Stepping back and looking at these long-term dynamics when you are in the midst of the bear market part of the financial cycle is often very difficult. And for investors (and management teams) who are being judged on their monthly or quarterly returns, it’s brutal. These near-term challenges are not to be taken lightly as they have ripple effects and consequences. Redemptions to funds and capitulation to stock prices raises the cost of capital, sometimes beyond existential levels – as we’re seeing in the public markets today.

Big doses of discipline are important medicine for emerging companies to take right now: focusing on portfolio priorities, tightening budgets and belts, exploring partnership alternatives, considering creative mergers, etc….

Multi-year contractions like the one we’re in help to recalibrate the overall number of biotech companies.

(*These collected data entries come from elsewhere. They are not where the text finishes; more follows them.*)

#[export] Instance handle_eq_dec : EqDecision handle.
Proof. solve_decision. Defined.
#[export] Instance kind_countable : Countable kind :=
  inj_countable (λ k, match k with Network => 0 | Domain => 1 | Pool => 2 end%nat)
    (λ n, match n with 0 => Some Network | 1 => Some Domain | _ => Some Pool end%nat)
    (λ k, match k with Network => eq_refl | Domain => eq_refl | Pool => eq_refl end).
#[export] Instance handle_countable : Countable handle :=
  inj_countable' (λ x, match x with HObj k h => inl (k, h) | HVol h => inr (inl h) | HStream h => inr (inr h) end)
    (λ c : kind * positive + (positive + positive),
       match c with inl kh => HObj kh.1 kh.2 | inr (inl h) => HVol h | inr (inr h) => HStream h end)
    (λ x, match x with HObj _ _ => eq_refl | HVol _ => eq_refl | HStream _ => eq_refl end).

(** ** Taking and giving references *)

Section balance.
Context {S : Type}.
Variables (ok : S → Prop) (held : S → gmultiset handle).

(** [m] comes back; if it succeeds it has taken a reference to each of [hs]. *)
Definition takes {A} (hs : A → list handle) (m : M S A) : Prop :=
  ∀ s r s', ok s → m s = (r, s') → returns r ∧ ok s' ∧
    held s' = held s ⊎ match r with Ret a => list_to_set_disj (hs a) | _ => ∅ end.
Definition keeps {A} (m : M S A) : Prop := takes (λ _, []) m.

(** [m] comes back and gives the references [xs] back, if they are there to give. *)
Definition releases (xs : list handle) (m : M S ()) : Prop :=
  ∀ s r s', ok s → m s = (r, s') → returns r ∧ ok s' ∧
    (list_to_set_disj xs ⊆ held s → held s' = held s ∖ list_to_set_disj xs).

Lemma keeps_now {A} (m : M S A) :
  (∀ s, ok s → returns (m s).1 ∧ ok (m s).2 ∧ held (m s).2 = held s) → keeps m.
Proof.
  intros Hm s r s' Hs E. destruct (Hm s Hs) as (? & ? & Hh). rewrite E in *. simpl in *.
  split_and!; [done..|]. rewrite Hh. destruct r; multiset_solver.
Qed.

Lemma keeps_held {A} (m : M S A) s r s' : keeps m → ok s → m s = (r, s') →
  returns r ∧ ok s' ∧ held s' = held s.
Proof. intros Hm Hs E. destruct (Hm s r s' Hs E) as (? & ? & ->). split_and!; [done..|]. destruct r; multiset_solver. Qed.

Lemma keeps_ret {A} (a : A) : keeps (mret a).
Proof. by apply keeps_now. Qed.
Lemma keeps_fail {A} e : keeps (@fail S A e).
Proof. by apply keeps_now. Qed.
Lemma keeps_of_err e : keeps (of_err e).
Proof. destruct e; [apply keeps_fail|apply keeps_ret]. Qed.
Lemma keeps_lifted {A} (x : error + A) : keeps (lifted x).
Proof. destruct x; [apply keeps_fail|apply keeps_ret]. Qed.

Lemma takes_bind {A B} (hs : B → list handle) (m : M S A) (f : A → M S B) :
  keeps m → (∀ a, takes hs (f a)) → takes hs (m ≫= f).
Proof.
  intros Hm Hf s r s' Hs. unfold mbind, M_bind. destruct (m s) as [r1 s1] eqn:E1.
  destruct (keeps_held m s r1 s1 Hm Hs E1) as (Hr1 & Hs1 & Hh1).
  destruct r1 as [a|e| |]; try done.
  - intros E. rewrite <-Hh1. by apply (Hf a).
  - intros [= <- <-]. split_and!; [done..|]. rewrite Hh1. multiset_solver.
Qed.

Lemma keeps_then {A B} (m : M S A) (f : A → M S B) : keeps m → (∀ a, keeps (f a)) → keeps (m ≫= f).
Proof. apply takes_bind. Qed.

(** An inspected error is no error. *)
Lemma keeps_attempted {A} (m : M S A) : keeps m → keeps (attempt m).
Proof.
  intros Hm s r s' Hs. unfold attempt. destruct (m s) as [r1 s1] eqn:E1.
  destruct (Hm s r1 s1 Hs E1) as (Hr & Hs1 & Hh). destruct r1; try done; by intros [= <- <-].
Qed.

Lemma keeps_for_each {A} (l : list A) body : (∀ x, keeps (body x)) → keeps (for_each l body).
Proof. intros Hb. induction l; simpl; [apply keeps_ret|by apply keeps_then]. Qed.

Lemma keeps_fold {A B} (l : list A) (body : A → B → M S B) acc :
  (∀ x a, keeps (body x a)) → keeps (fold_m body l acc).
Proof. intros Hb. revert acc; induction l; intros acc; simpl; [apply keeps_ret|by apply keeps_then]. Qed.

Lemma takes_relabel {A} (hs : A → list handle) msg (m : M S A) : takes hs m → takes hs (relabel msg m).
Proof.
  intros Hm s r s' Hs. unfold relabel, attempt, mbind, M_bind. destruct (m s) as [r1 s1] eqn:E1.
  specialize (Hm s r1 s1 Hs E1). destruct r1; by intros [= <- <-].
Qed.

Lemma releases_dropped x m : releases [x] m → releases [x] (dropped m).
Proof.
  intros Hm s r s' Hs. unfold dropped, attempt, mbind, M_bind. destruct (m s) as [r1 s1] eqn:E1.
  destruct (Hm s r1 s1 Hs E1) as (Hr & Hs1 & Hh). destruct r1; try done; by intros [= <- <-].
Qed.

(** The deferred loop gives back a whole listing. *)
Lemma releases_free_all (mk : positive → handle) free (l : list positive) :
  (∀ h, releases [mk h] (free h)) → releases (mk <$> l) (free_all free l).
Proof.
  intros Hf. induction l as [|h l IH]; simpl.
  { intros s r s' Hs [= <- <-]. split_and!; [done..|]. intros _. multiset_solver. }
  intros s r s' Hs. unfold free_all. simpl. unfold mbind, M_bind.
  destruct (dropped (free h) s) as [r1 s1] eqn:E1.
  destruct (releases_dropped _ _ (Hf h) s r1 s1 Hs E1) as (Hr1 & Hs1 & Hh1).
  destruct r1 as [[]|e| |]; try done.
  - intros E. destruct (IH s1 r s' Hs1 E) as (Hr & Hs' & Hh). split_and!; [done..|].
    intros Hsub. rewrite Hh; rewrite Hh1 by multiset_solver; multiset_solver.
  - intros [= <- <-]. exfalso. unfold dropped, attempt, mbind, M_bind in E1. by destruct (free h s) as [[]].
Qed.

(** What is taken and given back by a deferred call is balanced, whatever the function
    does in between. *)
Lemma held_while {A B} (hs : A → list handle) (m : M S A) (d : A → M S ()) (f : A → M S B) :
  takes hs m → (∀ a, releases (hs a) (d a)) → (∀ a, keeps (f a)) →
  keeps (m ≫= λ a, defer (d a) (f a)).
Proof.
  intros Hm Hd Hf s r s' Hs. unfold mbind, M_bind. destruct (m s) as [r1 s1] eqn:E1.
  destruct (Hm s r1 s1 Hs E1) as (Hr1 & Hs1 & Hh1). destruct r1 as [a|e| |]; try done.
  - unfold defer. destruct (f a s1) as [r2 s2] eqn:E2.
    destruct (keeps_held _ _ _ _ (Hf a) Hs1 E2) as (Hr2 & Hs2 & Hh2).
    destruct (d a s2) as [r3 s3] eqn:E3. destruct (Hd a s2 r3 s3 Hs2 E3) as (Hr3 & Hs3 & Hh3).
    rewrite Hh2, Hh1 in Hh3. specialize (Hh3 ltac:(multiset_solver)).
    destruct r2, r3; try done; intros [= <- <-]; split_and!; try done; rewrite Hh3; multiset_solver.
  - by intros [= <- <-].
Qed.
End balance.

(** ** libvirt's references *)

(** The documented behaviour of the bindings: listings, lookups, creations and [NewStream]
    return references, each [Free] gives its own back, and nothing else changes them. *)
Class LibvirtRefs (L : Type) `{Libvirt L, LibvirtCreate L} : Type := {
  refs : L → gmultiset handle;
  List_refs k : takes (λ _, True) refs (fmap (HObj k)) (lv_List k);
  GetName_refs k h : keeps (λ _, True) refs (lv_GetName k h);
  Destroy_refs k h : keeps (λ _, True) refs (lv_Destroy k h);
  Free_refs k h : releases (λ _, True) refs [HObj k h] (lv_Free k h);
  IsActive_refs h : keeps (λ _, True) refs (pool_IsActive h);
  Volumes_refs h : takes (λ _, True) refs (fmap HVol) (pool_Volumes h);
  vol_Delete_refs h : keeps (λ _, True) refs (vol_Delete h);
  vol_Free_refs h : releases (λ _, True) refs [HVol h] (vol_Free h);
  pool_Destroy_refs h : keeps (λ _, True) refs (pool_Destroy h);
  pool_Delete_refs h : keeps (λ _, True) refs (pool_Delete h);
  pool_Undefine_refs h : keeps (λ _, True) refs (pool_Undefine h);
  PoolDefine_refs x : takes (λ _, True) refs (λ h, [HObj Pool h]) (StoragePoolDefineXML x);
  pool_Build_refs h : keeps (λ _, True) refs (pool_Build h);
  pool_Create_refs h : keeps (λ _, True) refs (pool_Create h);
  LookupPool_refs p : takes (λ _, True) refs (λ h, [HObj Pool h]) (LookupStoragePoolByTargetPath p);
  VolCreate_refs h x : takes (λ _, True) refs (λ v, [HVol v]) (StorageVolCreateXML h x);
  NetworkCreate_refs x : takes (λ _, True) refs (λ h, [HObj Network h]) (NetworkCreateXML x);
  DomainCreate_refs x : takes (λ _, True) refs (λ h, [HObj Domain h]) (DomainCreateXML x);
  LookupDomain_refs n : takes (λ _, True) refs (λ h, [HObj Domain h]) (LookupDomainByName n);
  Interfaces_refs h : keeps (λ _, True) refs (ListAllInterfaceAddresses h);
  NewStream_refs : takes (λ _, True) refs (λ st, [HStream st]) NewStream;
  vol_Upload_refs h st n : keeps (λ _, True) refs (vol_Upload h st n);
  stream_Free_refs st : releases (λ _, True) refs [HStream st] (stream_Free st);
  agent_Dial_refs a : keeps (λ _, True) refs (agent_Dial a);
  agent_Exec_refs a c l : keeps (λ _, True) refs (agent_ExecCommand a c l)
}.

Flux in this ecosystem determines the equilibrium state: startup creation adds to the system, exits and failures subtract.  Startup creation is down considerably, and while good exits are constrained (IPOs and mergers/acquisitions), failures have accelerated (shutdowns and liquidations/bankruptcies). So the “flux” favors a smaller overall ecosystem, though this process takes years to reset. Likes pigs going through the snake, biotechs work their way through the system. After four years of this prevailing flux dynamic, the private VC-backed ecosystem that remains is much healthier: the average health of the herd goes up with scarcity.

But it’s also important to remember that great companies are often born out of tougher times. Alnylam was started in the nuclear winter of 2002. Nimbus was formed in the spring of 2009, at the bottom of the markets. Kymera was being formulated in the late 2015/early 2016 bear market.

The startups that are being created today – the few and the proud – will likely be the emerging stars of 2030’s. It takes years to go from idea to clinical proof of concept in patients; unless you’re a startup being formed with existing drug candidates, it’s unlikely a de novo discovery startup will have true clinical PoC before the end of the decade (only five years away). As an early-stage venture investor, a core part of our job to help enable these future winners – by creating, funding, building and scaling the next generation.